Я поднял понимающие глаза; враньё, конечно, никакие они не понимающие. Профессор тоже это знал и даже не обратил на мою мимику внимания.

– Гомицидомания, да… Они ею не больны, то есть совершенно. Ни одного признака…

Он посмотрел на меня, опять удивляясь, зачем он это рассказывает невесть кому, и, вроде как махнув рукой, но на самом деле не пошевелив и мизинцем, произнёс в никуда:

– Они совершенно здоровы.

Я ждал продолжения, но какое-то время продолжения не было.

– Вы знаете, что в нашей стране около двух миллионов подростков постоянно избиваются родителями? – спросил специалист. – И многие гибнут от рук своих отцов и матерей… тысячи. Более пятидесяти тысяч каждый год убегают из дома, спасаясь от семейного насилия. Свыше семи тысяч каждый год становятся жертвами сексуальных преступлений – знаете про это? А про то, что у нас только официально зарегистрировано более двух миллионов сирот, подавляющее большинство которых никто никогда не усыновит и не удочерит? Что-то слышали об этом?
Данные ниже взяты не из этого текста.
Lemma split_inclusive_line l b :
  is_line l -> (b = [] \/ line_aligned l) -> split_inclusive (l ++ b) = l :: split_inclusive b.
Proof.
  intros (Hne & l' & Hnl & Hl) Hb.
  assert (Hlast : split_inclusive l = [l]).
  { destruct Hl as [->| ->].
    - clear Hb. induction l' as [|c l' IH]; [done|]. simpl. apply not_elem_of_cons in Hnl as [Hc Hnl].
      destruct (N.eqb_spec c nl); [congruence|]. destruct l'; [done|]. by rewrite IH.
    - clear Hb Hne. induction l' as [|c l' IH]; [done|]. simpl. apply not_elem_of_cons in Hnl as [Hc Hnl].
      destruct (N.eqb_spec c nl); [congruence|]. by rewrite IH. }
  destruct Hb as [->|Ha]; [by rewrite app_nil_r, Hlast|].
  by rewrite split_inclusive_app, Hlast.
Qed.

Lemma split_inclusive_lines s ls l ls' :
  split_inclusive s = ls ++ l :: ls' ->
  is_line l /\ line_aligned (concat ls) /\ (ls' = [] \/ line_aligned l).
Proof.
  revert ls l. induction s as [|c s IH]; intros ls l H; simpl in H; [by destruct ls|].
  destruct (N.eqb_spec c nl) as [->|Hc].
  - destruct ls as [|l0 ls]; injection H as H0 H; subst.
    + split_and!; [|by left|right; right; by exists []].
      split; [done|]. exists []. split; [set_solver|by right].
    + destruct (IH _ _ H) as (? & [Ha|[a Ha]] & ?); split_and!; try done; right; simpl.
      * exists []. simpl. by rewrite Ha.
      * exists (nl :: a). simpl. by rewrite Ha.
  - destruct (split_inclusive s) as [|l0 ls0] eqn:Hs.
    + destruct ls as [|? [|]]; simplify_eq/=. split_and!; [|by left|by left].
      split; [done|]. exists [c]. split; [set_solver|by left].
    + destruct ls as [|l1 ls]; simplify_eq/=.
      * destruct (IH [] l0 eq_refl) as ((? & l' & Hl' & Heq) & _ & Hls'). split_and!; [|by left|].
        -- split; [done|]. exists (c :: l'). split; [set_solver|].
           destruct Heq as [->| ->]; [by left|by right].
        -- destruct Hls' as [?|[?|[a ->]]]; [by left|done|right; right; by exists (c :: a)].
      * destruct (IH (l0 :: ls) l eq_refl) as (? & Hal & ?). split_and!; try done.
        simpl in Hal. destruct Hal as [Hal|[a Ha]].
        -- apply app_eq_nil in Hal as [-> _]. pose proof (split_inclusive_nonempty s) as Hn.
           rewrite Hs in Hn. by inversion Hn.
        -- right. exists (c :: a). simpl. by rewrite <- Ha.
Qed.
(* ===== verification/Gate.v ===== *)
(** * The LLM admission gate

    [crates/mycelium-librarian/src/llm_gate.rs]: the FIFO queue, the slot
    counters and the RAII hand-over between a queued [enter] future and
    the permit it becomes.  The gate's critical sections are functions on
    the locked state ([Inner] and the one-shot channels); the concurrent
    program is the step relation [step] on [World]. *)
From S2P Require Import Prelude Float.
Open Scope Z_scope.

Definition DEFAULT_PER_USER_ACTIVE : Z := 2.
Definition DEFAULT_CHAT_QUEUE_DEPTH : Z := 64.
Definition CAPACITY_MIN : Z := 1.
Definition CAPACITY_MAX : Z := 1024.
Definition PER_USER_MIN : Z := 1.
Definition PER_USER_MAX : Z := 16.
Definition QUEUE_DEPTH_MIN : Z := 1.
Definition QUEUE_DEPTH_MAX : Z := 1024.

Inductive GateError := Timeout | Closed.

(** What a waiter learns from the gate. *)
Inductive Outcome := OAdmitted | OClosed.

(** ** tokio's one-shot channel, as the gate relies on it *)

(** What [try_recv] (or awaiting the receiver) finds. *)
Inductive RxState := RxEmpty | RxValue (o : Outcome) | RxClosed.

Class Oneshot (Ch : Type) := {
  os_channel : Ch;
  os_is_closed : Ch -> bool;
  os_send : Outcome -> Ch -> Ch * bool;
  os_try_recv : Ch -> RxState;
  os_drop_rx : Ch -> Ch;
  os_drop_tx : Ch -> Ch }.

(** The documented behaviour: a fresh channel is open and empty; sending
    on an open channel succeeds and is then received; sending on a
    channel whose receiver is gone fails. *)
Class OneshotLaws (Ch : Type) `{!Oneshot Ch} : Prop := {
  os_channel_open : os_is_closed os_channel = false;
  os_channel_empty : os_try_recv os_channel = RxEmpty;
  os_send_open o c : os_is_closed c = false ->
    (os_send o c).2 = true /\ os_try_recv (os_send o c).1 = RxValue o;
  os_send_closed o c : os_is_closed c = true -> (os_send o c).2 = false;
  os_drop_rx_closed c : os_is_closed (os_drop_rx c) = true }.

(** ** State *)

(** A waiter; [w_tx] is the address of its channel.  The [on_position]
    closure is the id it was registered under: its calls are the
    [(id, position)] pairs of the notification log. *)
Record Waiter := mkWaiter {
  w_id : Z;
  w_user : option Uuid;
  w_enqueued_at : Z;
  w_last_position : option nat;
  w_tx : N }.

Record Inner := mkInner {
  capacity : Z;
  per_user_active : Z;
  chat_queue_depth : Z;
  active : Z;
  per_user : gmap Uuid Z;
  queue : list Waiter;
  next_id : Z;
  admissions_total : Z;
  timeouts_total : Z;
  wait_seconds_total : f64;
  wait_count : Z }.

Record GateStats := mkGateStats {
  st_active : Z;
  st_queued : Z;
  st_capacity : Z;
  st_admissions_total : Z;
  st_timeouts_total : Z;
  st_wait_seconds_total : f64;
  st_wait_count : Z }.

Definition set_queue (q : list Waiter) (i : Inner) : Inner :=
  mkInner (capacity i) (per_user_active i) (chat_queue_depth i) (active i) (per_user i)
    q (next_id i) (admissions_total i) (timeouts_total i) (wait_seconds_total i) (wait_count i).
Definition set_limits (cap pua depth : Z) (i : Inner) : Inner :=
  mkInner cap pua depth (active i) (per_user i)
    (queue i) (next_id i) (admissions_total i) (timeouts_total i) (wait_seconds_total i) (wait_count i).
Definition set_slots (a : Z) (pu : gmap Uuid Z) (adm : Z) (i : Inner) : Inner :=
  mkInner (capacity i) (per_user_active i) (chat_queue_depth i) a pu
    (queue i) (next_id i) adm (timeouts_total i) (wait_seconds_total i) (wait_count i).
Definition set_next_id (n : Z) (i : Inner) : Inner :=
  mkInner (capacity i) (per_user_active i) (chat_queue_depth i) (active i) (per_user i)
    (queue i) n (admissions_total i) (timeouts_total i) (wait_seconds_total i) (wait_count i).
Definition add_timeouts (n : Z) (i : Inner) : Inner :=
  mkInner (capacity i) (per_user_active i) (chat_queue_depth i) (active i) (per_user i)
    (queue i) (next_id i) (admissions_total i) (timeouts_total i +64 n)%rust
    (wait_seconds_total i) (wait_count i).
Definition set_wait (s : f64) (n : Z) (i : Inner) : Inner :=
  mkInner (capacity i) (per_user_active i) (chat_queue_depth i) (active i) (per_user i)
    (queue i) (next_id i) (admissions_total i) (timeouts_total i) s n.

(** ** [impl Inner] *)

(** [self.per_user.get(&u).copied().unwrap_or(0)] *)
Definition user_count (i : Inner) (u : Uuid) : Z := default 0 (per_user i !! u).

Definition at_user_cap (i : Inner) (user : option Uuid) : bool :=
  match user with
  | Some u => per_user_active i <=? user_count i u
  | None => false
  end.

Definition take_slot (user : option Uuid) (i : Inner) : Inner :=
  set_slots (active i +64 1)%rust
    (match user with
     | Some u => <[u := (user_count i u +64 1)%rust]> (per_user i)
     | None => per_user i
     end)
    (admissions_total i +64 1)%rust i.

Definition free_slot (user : option Uuid) (i : Inner) : Inner :=
  set_slots (saturating_sub (active i) 1)
    (match user with
     | Some u =>
         match per_user i !! u with
         | Some n =>
             let n' := saturating_sub n 1 in
             if n' =? 0 then delete u (per_user i) else <[u := n']> (per_user i)
         | None => per_user i
         end
     | None => per_user i
     end)
    (admissions_total i) i.

(** [waited] is a duration in nanoseconds. *)
Definition record_wait (waited : Z) (i : Inner) : Inner :=
  set_wait (f64_add (wait_seconds_total i) (as_secs_f64 waited)) (wait_count i +64 1)%rust i.

(** One pass of [notify_positions] from position [pos] on: the updated
    waiters and the callbacks made, in order. *)
Fixpoint notify_from (pos : nat) (q : list Waiter) : list Waiter * list (Z * nat) :=
  match q with
  | [] => ([], [])
  | w :: q' =>
      let '(q'', evs) := notify_from (S pos) q' in
      if bool_decide (w_last_position w = Some pos) then (w :: q'', evs)
      else (mkWaiter (w_id w) (w_user w) (w_enqueued_at w) (Some pos) (w_tx w) :: q'',
            (w_id w, pos) :: evs)
  end.

Definition notify_positions (i : Inner) : Inner * list (Z * nat) :=
  let '(q, evs) := notify_from 0 (queue i) in (set_queue q i, evs).

Definition stats (i : Inner) : GateStats :=
  mkGateStats (active i) (Z.of_nat (length (queue i))) (capacity i) (admissions_total i)
    (timeouts_total i) (wait_seconds_total i) (wait_count i).

(** [LlmGate::new] *)
Definition LlmGate_new (cap : Z) : Inner :=
  mkInner (clamp cap CAPACITY_MIN CAPACITY_MAX) DEFAULT_PER_USER_ACTIVE
    DEFAULT_CHAT_QUEUE_DEPTH 0 ∅ [] 0 0 0 (S754_zero false) 0.

Section Gate.
Context {Ch : Type} `{!Oneshot Ch}.

(** The channel a handle points at; a handle in use is always allocated. *)
Definition chan (cs : gmap N Ch) (l : N) : Ch := default os_channel (cs !! l).

(** The locked state, the channels, and the position callbacks so far. *)
Record Gate := mkGate {
  inner : Inner;
  chans : gmap N Ch;
  log : list (Z * nat) }.

(** The admission of [waiter], already taken out of the queue: the slot
    is taken, the wait recorded, and the slot given back if the waiting
    future is gone. *)
Definition admit_waiter (now : Z) (w : Waiter) (i : Inner) (cs : gmap N Ch) : Inner * gmap N Ch :=
  let i := take_slot (w_user w) i in
  let i := record_wait (saturating_sub now (w_enqueued_at w)) i in
  let '(c, sent) := os_send OAdmitted (chan cs (w_tx w)) in
  (if sent : bool then i else free_slot (w_user w) i, <[w_tx w := c]> cs).

(** The [while] loop of [dispatch]; one unit of fuel per waiter. *)
Fixpoint dispatch_loop (fuel : nat) (now : Z) (i : Inner) (cs : gmap N Ch) : Inner * gmap N Ch :=
  match fuel with
  | O => (i, cs)
  | S fuel =>
      if active i <? capacity i then
        match position (fun w => negb (at_user_cap i (w_user w))) (queue i) with
        | None => (i, cs)
        | Some idx =>
            match queue i !! idx with
            | None => (i, cs)
            | Some w =>
                let '(i', cs') := admit_waiter now w (set_queue (delete idx (queue i)) i) cs in
                dispatch_loop fuel now i' cs'
            end
        end
      else (i, cs)
  end.

Definition dispatch (now : Z) (g : Gate) : Gate :=
  let i := inner g in
  let i := set_queue (retain (fun w => negb (os_is_closed (chan (chans g) (w_tx w)))) (queue i)) i in
  let '(i, cs) := dispatch_loop (length (queue i)) now i (chans g) in
  let '(i, evs) := notify_positions i in
  mkGate i cs (log g ++ evs).

Definition set_capacity (n now : Z) (g : Gate) : Gate :=
  let i := inner g in
  dispatch now (mkGate (set_limits (clamp n CAPACITY_MIN CAPACITY_MAX) (per_user_active i)
                          (chat_queue_depth i) i) (chans g) (log g)).

Definition set_per_user_active (n now : Z) (g : Gate) : Gate :=
  let i := inner g in
  dispatch now (mkGate (set_limits (capacity i) (clamp n PER_USER_MIN PER_USER_MAX)
                          (chat_queue_depth i) i) (chans g) (log g)).

Definition set_chat_queue_depth (n : Z) (g : Gate) : Gate :=
  let i := inner g in
  mkGate (set_limits (capacity i) (per_user_active i)
            (clamp n QUEUE_DEPTH_MIN QUEUE_DEPTH_MAX) i) (chans g) (log g).

(** [try_enter]: [Some] is the state after a permit was granted. *)
Definition try_enter (g : Gate) : option Gate :=
  let i := inner g in
  if bool_decide (queue i = []) && (active i <? capacity i)
  then Some (mkGate (take_slot None i) (chans g) (log g))
  else None.

(** A waiter's seat, owned by its [enter] future ([QueuedWaiter]); the
    [armed] flag is implicit: a seat that still exists is armed. *)
Record QueuedWaiter := mkSeat {
  q_id : Z;
  q_user : option Uuid;
  q_rx : N }.

#[global] Instance QueuedWaiter_eq_dec : EqDecision QueuedWaiter.
Proof. solve_decision. Defined.

(** [enter] up to the await: a permit at once ([None]), or a seat.  [l]
    is the address of the new channel. *)
Definition enter (user : option Uuid) (now : Z) (l : N) (g : Gate) : Gate * option QueuedWaiter :=
  let i := inner g in
  if bool_decide (queue i = []) && (active i <? capacity i) && negb (at_user_cap i user)
  then (mkGate (record_wait 0 (take_slot user i)) (chans g) (log g), None)
  else
    let cs := <[l := os_channel]> (chans g) in
    let id := next_id i in
    let i := set_next_id (id +64 1)%rust i in
    let i := set_queue (queue i ++ [mkWaiter id user now None l]) i in
    (dispatch now (mkGate i cs (log g)), Some (mkSeat id user l)).

Definition drop_rx (q : QueuedWaiter) (g : Gate) : Gate :=
  mkGate (inner g) (<[q_rx q := os_drop_rx (chan (chans g) (q_rx q))]> (chans g)) (log g).

(** The await resolves before the bound: [None] while nothing was sent. *)
Definition enter_received (q : QueuedWaiter) (g : Gate) : option (Gate * result unit GateError) :=
  match os_try_recv (chan (chans g) (q_rx q)) with
  | RxEmpty => None
  | RxValue OAdmitted => Some (drop_rx q g, Ok tt)
  | RxValue OClosed | RxClosed => Some (drop_rx q g, Err Closed)
  end.

(** Take the waiter with id [id] out of the queue, if it is there; its
    sender is dropped. *)
Definition remove_waiter (id : Z) (g : Gate) : option Gate :=
  let i := inner g in
  match position (fun w => w_id w =? id) (queue i) with
  | None => None
  | Some pos =>
      let cs := match queue i !! pos with
                | Some w => <[w_tx w := os_drop_tx (chan (chans g) (w_tx w))]> (chans g)
                | None => chans g
                end in
      Some (mkGate (add_timeouts 1 (set_queue (delete pos (queue i)) i)) cs (log g))
  end.

(** The bound elapsed first. *)
Definition enter_timeout (q : QueuedWaiter) (g : Gate) : Gate * result unit GateError :=
  match remove_waiter (q_id q) g with
  | Some g' =>
      let '(i, evs) := notify_positions (inner g') in
      (drop_rx q (mkGate i (chans g') (log g' ++ evs)), Err Timeout)
  | None =>
      match os_try_recv (chan (chans g) (q_rx q)) with
      | RxValue OAdmitted => (drop_rx q g, Ok tt)
      | _ => (drop_rx q g, Err Closed)
      end
  end.

(** The sends of [close], in queue order. *)
Fixpoint close_send (ws : list Waiter) (cs : gmap N Ch) : gmap N Ch :=
  match ws with
  | [] => cs
  | w :: ws => close_send ws (<[w_tx w := (os_send OClosed (chan cs (w_tx w))).1]> cs)
  end.

Definition close (g : Gate) : Gate :=
  let i := inner g in
  mkGate (add_timeouts (Z.of_nat (length (queue i))) (set_queue [] i))
    (close_send (queue i) (chans g)) (log g).

Definition release (user : option Uuid) (now : Z) (g : Gate) : Gate :=
  dispatch now (mkGate (free_slot user (inner g)) (chans g) (log g)).

(** [Drop for QueuedWaiter], armed: the [enter] future was dropped. *)
Definition drop_queued (q : QueuedWaiter) (now : Z) (g : Gate) : Gate :=
  match remove_waiter (q_id q) g with
  | Some g' => drop_rx q (dispatch now g')
  | None =>
      match os_try_recv (chan (chans g) (q_rx q)) with
      | RxValue OAdmitted => drop_rx q (release (q_user q) now g)
      | _ => drop_rx q g
      end
  end.

(** ** The program: tasks around the gate

    A task is an [enter] future holding its seat, or a run holding a
    permit.  Each step is one critical section (one lock acquisition);
    [now] is the clock it reads. *)
Inductive Task :=
| Seated (q : QueuedWaiter)
| Permit (user : option Uuid).

Record World := mkWorld {
  gate : Gate;
  tasks : list Task;
  next_loc : N }.

Definition World_new (cap : Z) : World := mkWorld (mkGate (LlmGate_new cap) ∅ []) [] 0%N.

(** [Drop for GatePermit]: the latch makes the release happen once, which
    is the permit leaving [tasks]. *)
Inductive step : World -> World -> Prop :=
| step_enter_fast user now g ts l g' :
    enter user now l g = (g', None) ->
    step (mkWorld g ts l) (mkWorld g' (ts ++ [Permit user]) l)
| step_enter_queue user now g ts l g' q :
    (** fewer than [2^64 - 1] waiters ever queued: ids are not reused *)
    next_id (inner g) < u64_max ->
    enter user now l g = (g', Some q) ->
    step (mkWorld g ts l) (mkWorld g' (ts ++ [Seated q]) (N.succ l))
| step_try_enter g ts l g' :
    try_enter g = Some g' ->
    step (mkWorld g ts l) (mkWorld g' (ts ++ [Permit None]) l)
| step_received g ts1 q ts2 l g' r :
    enter_received q g = Some (g', r) ->
    step (mkWorld g (ts1 ++ Seated q :: ts2) l)
         (mkWorld g' (ts1 ++ match r with Ok _ => Permit (q_user q) :: ts2 | Err _ => ts2 end) l)
| step_timeout g ts1 q ts2 l g' r :
    enter_timeout q g = (g', r) ->
    step (mkWorld g (ts1 ++ Seated q :: ts2) l)
         (mkWorld g' (ts1 ++ match r with Ok _ => Permit (q_user q) :: ts2 | Err _ => ts2 end) l)
| step_cancel now g ts1 q ts2 l :
    step (mkWorld g (ts1 ++ Seated q :: ts2) l) (mkWorld (drop_queued q now g) (ts1 ++ ts2) l)
| step_release user now g ts1 ts2 l :
    step (mkWorld g (ts1 ++ Permit user :: ts2) l) (mkWorld (release user now g) (ts1 ++ ts2) l)
| step_close g ts l : step (mkWorld g ts l) (mkWorld (close g) ts l)
| step_set_capacity n now g ts l :
    step (mkWorld g ts l) (mkWorld (set_capacity n now g) ts l)
| step_set_per_user n now g ts l :
    step (mkWorld g ts l) (mkWorld (set_per_user_active n now g) ts l)
| step_set_depth n g ts l :
    step (mkWorld g ts l) (mkWorld (set_chat_queue_depth n g) ts l).

Definition reachable (cap : Z) (w : World) : Prop := rtc step (World_new cap) w.

End Gate.
Arguments Gate : clear implicits.
Arguments World : clear implicits.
Я кивнул с деревянным лицом. Подумал и ещё раз кивнул.

– Слышали. Но это опять же не имеет значения, – сказал специалист. – По крайней мере, определяющего… С детьми, которых вы видели, работали хорошие психологи. Неизвестно, где их родители, но… судя по некоторым реакциям, какие-то родственники у них были; кроме того, мальчики, скорей всего, никогда не подвергались насилию… и у девочки сохранена девственная плева…

Специалист повернулся ко мне с недовольным выражением красивого лица и спросил:

– О нейрогенетике вы знаете что-нибудь? Впрочем, не знаете наверняка. Я скажу вам проще: здесь одновременно работают химики, психологи и биологи, которые занимаются изучением поведения человека. Хотя бы ДНК знаете, что такое? Знаете?! И что?.. Ладно, молчите. Учёные уже пытались изучить и сравнить ДНК людей, которые, скажем просто, начисто лишены представлений о гуманности и морали… Результаты оставляют желать лучшего. Но есть, например, молекула окситоцина. Если у женщины нет окситоцина, она равнодушна к детям. Никто не понял почему, но это так… Вы видели одну из этих матерей, помните? Убийца своих детей. Говорят, что алкоголизм, безработица, социум… возможно. Но в её конкретном случае это ерунда. Просто у неё нет того, что есть у других женщин!

Он помолчал, не сводя глаз со шторы.

– А эти ребята равнодушны не к детям. Они равнодушны к человеку. И, кстати, почему-то не плачут… – Специалист повертел в руках невесть откуда взявшийся карандаш и быстро произнёс: – Равнодушны, по крайней мере, почти ко всем людям, кроме них и подобных им.

– В чём подобным? – столь же быстро спросил я.

– Это мы и пытаемся понять. Помните о маленьких китайских палачах? Тут другая история: дети, которых вы видели, не просто не имеют, но и со временем не приобретают представлений о зле и… ну, скажем, грехе… Вернее, убийство человека в их понимании никак не связано с этими представлениями. При случае они будут убивать без любопытства и без агрессии. Более того – сделают это как нечто естественное.

– И Радуев из таких? – скороговоркой спросил я.

– Нет. Радуев легко препарируется. С точки зрения… э-э… науки – ничего общего с ними.

– А другие?

Специалист брезгливо поморщился.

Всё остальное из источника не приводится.